_ACTIVITY_
Starting at the top of the data and ending with the line that holds "destruct K9 as (B1 & B2 & B3 & _ & B5).", transcribe each line exactly; include both ends.

[Opening GIVEN ENTRIES section]

Lemma enter_connected_advance ng now c :
  conn_ok c -> is_handshaking (cn_state c) = true -> seq_ok (ng_peer_initial_seq ng) ->
  socket_id_ok (ng_peer_socket_id ng) -> advance c (enter_connected ng now c).
Proof.
  intros Hok Hs Hq Hid. unfold enter_connected. cbv zeta.
  set (c1 := c <| cn_state := StConnected |> <| cn_peer_socket_id := ng_peer_socket_id ng |>
           <| cn_latency := ng_latency ng |>
           <| cn_recv_buffer := rb_new (ng_peer_initial_seq ng) |>).
  assert (advance c c1) as H1.
  { assert (conn_ok c1) as Hok1.
    { destruct Hok as [K1 K2 K3 K4 K5 K6 K7 K8 K9]. constructor; try assumption;
        [by apply rb_new_ok|].
      destruct K9 as (B1 & B2 & B3 & _ & B5).
      split_and!; [exact B1|apply B2|apply B2|apply B3|apply B3|split; [exact Hid|exact B5]]. }
    constructor; [exact Hok1|reflexivity| |reflexivity|reflexivity].
    change (cn_state c1) with StConnected. destruct (cn_state c); simpl in *; try lia; done. }
  clearbody c1. advs H1.
  pose proof (push_output_advance _ (adv_ok _ _ H1) (SetTimer TiAck ACK_INTERVAL)) as H2. advs H2.
  set (c2 := push_output _ c1) in *.
  pose proof (push_output_advance _ (adv_ok _ _ H2) (SetTimer TiNak (nak_interval c2))) as H3. advs H3.
  set (c3 := push_output _ c2) in *.
  pose proof (push_output_advance _ (adv_ok _ _ H3) (SetTimer TiKeepalive KEEPALIVE_PERIOD)) as H4. advs H4.
  set (c4 := push_output _ c3) in *.
  pose proof (push_output_advance _ (adv_ok _ _ H4)
    (SetTimer TiPeerIdle (cfg_peer_idle_timeout (cn_config c4)))) as H5. advs H5.
  set (c5 := push_output _ c4) in *. clearbody c5.
  assert (advance c5 (c5 <| cn_last_sent := now |> <| cn_last_recv_any := now |>)) as H6.
  { pose proof (adv_ok _ _ H5). adv. }
  advs H6. queued H6.
Qed.
(* ===== verification/ConnStart.v ===== *)
(** * ConnStart: fresh connections, the driver's step relation, reachability

    [connect] and [accept] establish the invariant of [ConnInv]; [conn_step] is
    one call of the public interface and [reachable] what a driver can bring a
    connection to with any sequence of calls. *)

From S2P Require Import Prelude Buf Errors Reject Seq Time Timestamp Rtt PacketTypes Handshake Control Packet SendBuffer RecvBuffer KeyMaterial Crypto Config Event Fragment ConnState Rekey Arq Setup Conn ConnInv.

(** What the embedder configures: a stream id that fits its extension. *)
Definition stream_id_fits_config (cfg : Config) : Prop :=
  forall s, cfg_stream_id cfg = Some s -> words_fit (padded_len (length s)).

(** The embedder's random source fills the buffer it is given. *)
Definition rng_fills (rng : nat -> nat -> list byte) : Prop := forall i n, length (rng i n) = n.

(** ** One call of the public interface *)

Inductive ConnCall : Type :=
  | CallFeed (datagram : list byte) (now : Instant)
  | CallTimer (id : TimerId) (now : Instant)
  | CallSend (payload : list byte) (now : Instant)
  | CallClose (now : Instant)
  | CallRekey (sek : list byte) (now : Instant)
  | CallPollEvent
  | CallPollOutput.

(** A refused [send] leaves the connection as it was. *)
Definition sent_or (c : Connection) (r : res ConnectionError Connection) : panicky Connection :=
  match r with Ok c' => Ret c' | Err _ => Ret c | Crash => Panic end.

Section Steps.
Context {B : BytesApi} {P : CryptoPrims}.

Definition conn_step (call : ConnCall) (c : Connection) : panicky Connection :=
  match call with
  | CallFeed datagram now => feed_recv_buf datagram now c
  | CallTimer id now => handle_timer id now c
  | CallSend payload now => sent_or c (conn_send payload now c)
  | CallClose now => conn_close now c
  | CallRekey sek now => provide_rekey sek now c
  | CallPollEvent => Ret (snd (poll_event c))
  | CallPollOutput => Ret (snd (poll_output c))
  end.

(** What a call demands of its arguments: only that a key is an AES key. *)
Definition call_ok (call : ConnCall) : Prop :=
  match call with CallRekey sek _ => valid_key_length (length sek) = true | _ => True end.

Inductive reaches : Connection -> Connection -> Prop :=
  | reaches_refl c : reaches c c
  | reaches_step c1 c2 c3 call :
      reaches c1 c2 -> call_ok call -> conn_step call c2 = Ret c3 -> reaches c1 c3.

(** A caller's or an acceptor's first state. *)
Inductive starts : Connection -> Prop :=
  | starts_connect cfg id isn now rng c :
      stream_id_fits_config cfg -> seq_ok isn -> rng_fills rng ->
      connect cfg id isn now rng = Ret c -> starts c
  | starts_accept cfg id isn hs now c :
      stream_id_fits_config cfg -> hs_ok hs ->
      accept cfg id isn hs now = Ok c -> starts c.
End Steps.

(** ** Fresh connections satisfy the invariant *)

(** What is waiting in the queues is what [advance] allows there. *)
Definition queues_ok (c : Connection) : Prop :=
  Forall event_ok (cn_events c) /\ Forall output_ok (cn_outputs c).

Lemma advance_queues c c' : advance c c' -> queues_ok c -> queues_ok c'.
Proof.
  intros H [He Ho]. split; [eapply grows_Forall, He|eapply grows_Forall, Ho]; apply H.
Qed.

Lemma new_base_ok cfg id isn now side st :
  stream_id_fits_config cfg -> seq_ok isn -> conn_ok (new_base cfg id isn now side st).
Proof.
  intros Hs Hq. constructor; simpl; try done.
  - exists isn. split_and!; [done|by intros i x Hx|]. simpl. by rewrite seq_add_0.
  - intros cc. destruct (Z.ltb_spec 0 (cfg_max_bw cfg)); [|done]. intros [= <-]. done.
  - split; [|by vm_compute]. split; [by vm_compute|]. split; [vm_compute; lia|]. by intros i a Ha.
Qed.

Section Start.
Context {B : BytesApi} {HB : BytesSpec B} {P : CryptoPrims} {HP : CryptoSpec P}.

Lemma key_size_valid k : valid_key_length (key_size_bytes k) = true.
Proof. by destruct k. Qed.

Lemma sk_generate_ok passphrase k mode rng :
  rng_fills rng ->
  exists keys km, sk_generate passphrase (key_size_bytes k) mode rng = Ret (keys, km) /\
    sk_ok keys /\ km_ok km /\
    keys = MkKeys (rng 0%nat SALT_LEN) (rng 1%nat (key_size_bytes k)) mode /\
    sk_from_key_material km passphrase = Ok (MkUnwrapped (Some keys) None).
Proof.
  intros Hr. unfold sk_generate, build_key_material.
  assert (valid_key_length (length (rng 1%nat (key_size_bytes k))) = true) as Hk
    by (rewrite Hr; apply key_size_valid).
  destruct (build_km_some passphrase KfEven mode (rng 0%nat SALT_LEN)
              (rng 1%nat (key_size_bytes k)) Hk (Hr _ _)) as (km & Hb & Hkm & _); [done|].
  rewrite Hb. simpl. eexists _, km. split_and!; [done| |done..|].
  - split; [done|apply Hr].
  - exact (sk_from_key_material_single _ KfEven _ _ _ _ Hk (Hr _ _) ltac:(done) Hb).
Qed.

Lemma km_bytes_fit km : km_ok km -> words_fit (length (km_bytes km)).
Proof.
  intros (Hk & Hs & Hw). unfold words_fit, km_bytes, u16_max.
  rewrite !length_app, !length_be_bytes, Hs, Hw. unfold SALT_LEN, ICV_LEN.
  destruct (km_key_flags km), Hk as [-> |[-> | ->]]; by vm_compute.
Qed.

(** A caller's key material, whatever it configured. *)
Lemma connect_wp cfg id isn now rng :
  stream_id_fits_config cfg -> seq_ok isn -> rng_fills rng ->
  wp (connect cfg id isn now rng) (fun c => conn_ok c /\ queues_ok c).
Proof.
  intros Hs Hq Hr. unfold connect.
  pose proof (new_base_ok cfg id isn now Caller StInduction Hs Hq) as Hb.
  set (b := new_base cfg id isn now Caller StInduction) in *.
  assert (forall c, conn_ok c /\ queues_ok c ->
    wp (send_induction now c) (fun c => conn_ok c /\ queues_ok c)) as Hind.
  { intros c [Hc Hq']. eapply wp_mono; [apply emit_handshake_wp; [done|constructor]|].
    intros c' H'. split; [apply H'|by eapply advance_queues]. }
  assert (queues_ok b) as Hbq by (by split; constructor).
  apply (wp_bind _ _ (fun c => conn_ok c /\ queues_ok c)); [|exact Hind].
  destruct (cfg_encryption (cn_config b)) as [enc|]; [|by split].
  destruct (sk_generate_ok (es_passphrase enc) (es_key_size enc) (es_cipher enc) rng Hr)
    as (keys & km & -> & Hk & Hkm & _).
  cbn [mbind panicky_bind wp]. split; [|exact Hbq]. destruct Hb as [K1 K2 K3 K4 K5 K6 K7 K8 K9].
  constructor; try assumption.
  - intros sc [= <-]. by apply sc_new_even_ok.
  - intros sc _ [H|[? H]]; done.
  - intros km' [= <-]. rewrite km_encode_bytes. by apply km_bytes_fit.
Qed.

Lemma find_map_in {A C} (f : A -> option C) l y :
  find_map f l = Some y -> exists x, x ∈ l /\ f x = Some y.
Proof.
  induction l as [|x l IH]; simpl; [done|].
  destruct (f x) eqn:E; [intros [= ->]; exists x; split; [apply list_elem_of_here|done]|].
  intros (z & Hz & Hf)%IH. exists z. split; [by apply list_elem_of_further|done].
Qed.

Lemma find_raw_fits t hs km :
  hs_ok hs -> find_raw t hs = Some km -> words_fit (length km).
Proof.
  intros Hhs (e & He & Hf)%find_map_in.
  destruct Hhs as (_ & _ & _ & _ & _ & _ & _ & _ & _ & Hall).
  rewrite Forall_forall in Hall. specialize (Hall e He).
  destruct e as [| | |t' content]; try done. case_match; [|done]. injection Hf as ->.
  apply Hall.
Qed.

Lemma accept_crypto_total enc hs :
  hs_ok hs ->
  (exists u km, accept_crypto enc hs = Ok (u, km) /\
     (forall x, u = Some x -> ukm_ok x) /\ (forall k, km = Some k -> words_fit (length k))) \/
  (exists x, accept_crypto enc hs = Err (CoCrypto x)).
Proof.
  intros Hhs. unfold accept_crypto. destruct enc as [enc|], (find_raw EXT_KMREQ hs) as [km|] eqn:E.
  - destruct (km_decode_total km) as [(k & -> & Hk)|[x ->]]; [|right; by eexists].
    cbn [map_err mbind res_bind].
    destruct (sk_from_key_material_total k (es_passphrase enc) Hk) as [(u & -> & Hu)|[x ->]];
      [|right; by eexists].
    left. eexists _, _. split_and!; [done|by intros ? [= <-]|].
    intros ? [= <-]. by eapply find_raw_fits.
  - right. by eexists.
  - right. by eexists.
  - left. by eexists _, _.
Qed.

Lemma accept_response_fits cfg id hs km :
  (forall k, km = Some k -> words_fit (length k)) ->
  Forall ext_fits (hs_extensions (accept_response cfg id hs km)).
Proof.
  intros Hk. unfold accept_response. destruct km as [km|]; cbn [hs_extensions app];
    repeat (constructor; [first [apply hsrsp_fits | by apply Hk]|]); constructor.
Qed.

(** [accept] returns a sound connection or a crypto error. *)
Lemma accept_total cfg id isn hs now :
  stream_id_fits_config cfg -> hs_ok hs ->
  (exists c, accept cfg id isn hs now = Ok c /\ conn_ok c /\ cn_state c = StConnected /\ queues_ok c) \/
  (exists x, accept cfg id isn hs now = Err (CoCrypto x)).
Proof.
  intros Hs Hhs. unfold accept. cbv zeta.
  destruct (accept_crypto_total (cfg_encryption cfg) hs Hhs)
    as [(u & km & -> & Hu & Hk)|[x ->]]; [|right; by eexists]. cbn [mbind res_bind]. left.
  assert (seq_ok (hs_initial_seq hs)) as Hq by apply Hhs.
  pose proof (new_base_ok cfg id (hs_initial_seq hs) now Acceptor StConclusion Hs Hq) as Hb.
  match goal with |- context [wire_ts ?c now] => set (c1 := c) end.
  assert (conn_ok c1) as Hok1.
  { destruct Hb as [K1 K2 K3 K4 K5 K6 K7 K8 K9]. constructor; try assumption.
    - intros sc Hsc. change (sc_from_initial <$> u = Some sc) in Hsc.
      apply fmap_Some in Hsc as (v & Hv & ->). by apply sc_from_initial_ok, Hu.
    - intros sc _ [H|[? H]]; done. }
  destruct (encode_control_total (hs_srt_socket_id hs) (wire_ts c1 now)
    (CbHandshake (accept_response cfg id hs km))) as (bs & -> & Hl).
  { by apply hs_body_encodes, accept_response_fits. }
  cbn [lift mbind res_bind]. eexists. split; [done|].
  match goal with |- conn_ok (enter_connected _ _ ?c) /\ _ => set (c2 := c) end.
  assert (advance c1 c2) as H2.
  { pose proof (last_handshake_advance c1 bs Hok1 Hl) as H3. advs H3.
    by apply push_datagram_advance; [apply H3|]. }
  assert (advance c2 (enter_connected (negotiate (cfg_latency cfg) hs) now c2)) as H4
    by (apply enter_connected_advance; [apply H2|done|exact Hq|apply Hhs]).
  split_and!; [apply H4|done|]. eapply advance_queues; [exact H4|].
  eapply advance_queues; [exact H2|]. split; constructor.
Qed.

Lemma starts_queues c : starts c -> conn_ok c /\ queues_ok c.
Proof.
  destruct 1 as [cfg id isn now rng c Hs Hq Hr E|cfg id isn hs now c Hs Hhs E].
  - pose proof (connect_wp cfg id isn now rng Hs Hq Hr) as H. by rewrite E in H.
  - destruct (accept_total cfg id isn hs now Hs Hhs) as [(c' & E' & H & _ & Hq)|[x E']]; [|congruence].
    rewrite E in E'. by injection E' as <-.
Qed.

Lemma starts_ok c : starts c -> conn_ok c.
Proof. apply starts_queues. Qed.

(** ** Every call returns and keeps the invariant *)

(** Every call but a poll only appends to the queues. *)
Definition is_poll (call : ConnCall) : bool :=
  match call with CallPollEvent | CallPollOutput => true | _ => false end.

Lemma conn_step_advance call c :
  conn_ok c -> call_ok call -> is_poll call = false -> wp (conn_step call c) (advance c).
Proof.
  intros Hok Hc Hp. destruct call; try done; cbn [conn_step].
  - by apply feed_recv_buf_wp.
  - by apply handle_timer_wp.
  - destruct (conn_send_total payload now c Hok) as [(c' & -> & Ha)|[-> _]]; [exact Ha|].
    by apply advance_refl.
  - by apply conn_close_wp.
  - by apply provide_rekey_wp.
Qed.

Lemma poll_event_cons e rest c :
  cn_events c = e :: rest -> poll_event c = (Some e, c <| cn_events := rest |>).
Proof. intros E. unfold poll_event. by rewrite E. Qed.
Lemma poll_output_cons o rest c :
  cn_outputs c = o :: rest -> poll_output c = (Some o, c <| cn_outputs := rest |>).
Proof. intros E. unfold poll_output. by rewrite E. Qed.

(** The queues are no part of the invariant. *)
Lemma conn_ok_events es c : conn_ok c -> conn_ok (c <| cn_events := es |>).
Proof. by apply conn_ok_core. Qed.
Lemma conn_ok_outputs os c : conn_ok c -> conn_ok (c <| cn_outputs := os |>).
Proof. by apply conn_ok_core. Qed.

Lemma conn_step_wp call c :
  conn_ok c -> call_ok call ->
  wp (conn_step call c) (fun c' => conn_ok c' /\ identity c' = identity c /\
    (state_rank (cn_state c) <= state_rank (cn_state c'))%nat).
Proof.
  intros Hok Hc. destruct (is_poll call) eqn:Hp.
  - destruct call; try done; cbn [conn_step].
    + unfold poll_event. destruct (cn_events c); simpl; [by split_and!|].
      split_and!; [by apply conn_ok_events|done..].
    + unfold poll_output. destruct (cn_outputs c); simpl; [by split_and!|].
      split_and!; [by apply conn_ok_outputs|done..].
  - eapply wp_mono; [by apply conn_step_advance|]. by intros c' [].
Qed.

Lemma conn_step_queues call c c' :
  conn_ok c -> queues_ok c -> call_ok call -> conn_step call c = Ret c' -> queues_ok c'.
Proof.
  intros Hok [He Ho] Hc Hs. destruct (is_poll call) eqn:Hp.
  - destruct call; try done; cbn [conn_step] in Hs; injection Hs as <-.
    + unfold poll_event. destruct (cn_events c) eqn:E; simpl; [by split; [rewrite E|]|].
      split; [by apply Forall_cons in He as [_ He]|exact Ho].
    + unfold poll_output. destruct (cn_outputs c) eqn:E; simpl; [by split; [|rewrite E]|].
      split; [exact He|by apply Forall_cons in Ho as [_ Ho]].
  - pose proof (conn_step_advance call c Hok Hc Hp) as H. rewrite Hs in H.
    by eapply advance_queues.
Qed.

Lemma reaches_ok c c' :
  conn_ok c -> reaches c c' ->
  conn_ok c' /\ identity c' = identity c /\
  (state_rank (cn_state c) <= state_rank (cn_state c'))%nat.
Proof.
  intros Hok. induction 1 as [c|c1 c2 c3 call Hr IH Hc Hs]; [done|].
  destruct (IH Hok) as (H1 & H2 & H3).
  pose proof (conn_step_wp call c2 H1 Hc) as H. rewrite Hs in H. cbn [wp] in H.
  destruct H as (? & ? & ?). split_and!; [done|congruence|lia].
Qed.

Lemma reaches_trans c1 c2 c3 : reaches c1 c2 -> reaches c2 c3 -> reaches c1 c3.
Proof. intros H1 H2. induction H2; [done|]. eapply reaches_step; [by apply IHreaches|done..]. Qed.
End Start.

[Closing GIVEN ENTRIES section]

_YOUR RESPONSE_
Lemma enter_connected_advance ng now c :
  conn_ok c -> is_handshaking (cn_state c) = true -> seq_ok (ng_peer_initial_seq ng) ->
  socket_id_ok (ng_peer_socket_id ng) -> advance c (enter_connected ng now c).
Proof.
  intros Hok Hs Hq Hid. unfold enter_connected. cbv zeta.
  set (c1 := c <| cn_state := StConnected |> <| cn_peer_socket_id := ng_peer_socket_id ng |>
           <| cn_latency := ng_latency ng |>
           <| cn_recv_buffer := rb_new (ng_peer_initial_seq ng) |>).
  assert (advance c c1) as H1.
  { assert (conn_ok c1) as Hok1.
    { destruct Hok as [K1 K2 K3 K4 K5 K6 K7 K8 K9]. constructor; try assumption;
        [by apply rb_new_ok|].
      destruct K9 as (B1 & B2 & B3 & _ & B5).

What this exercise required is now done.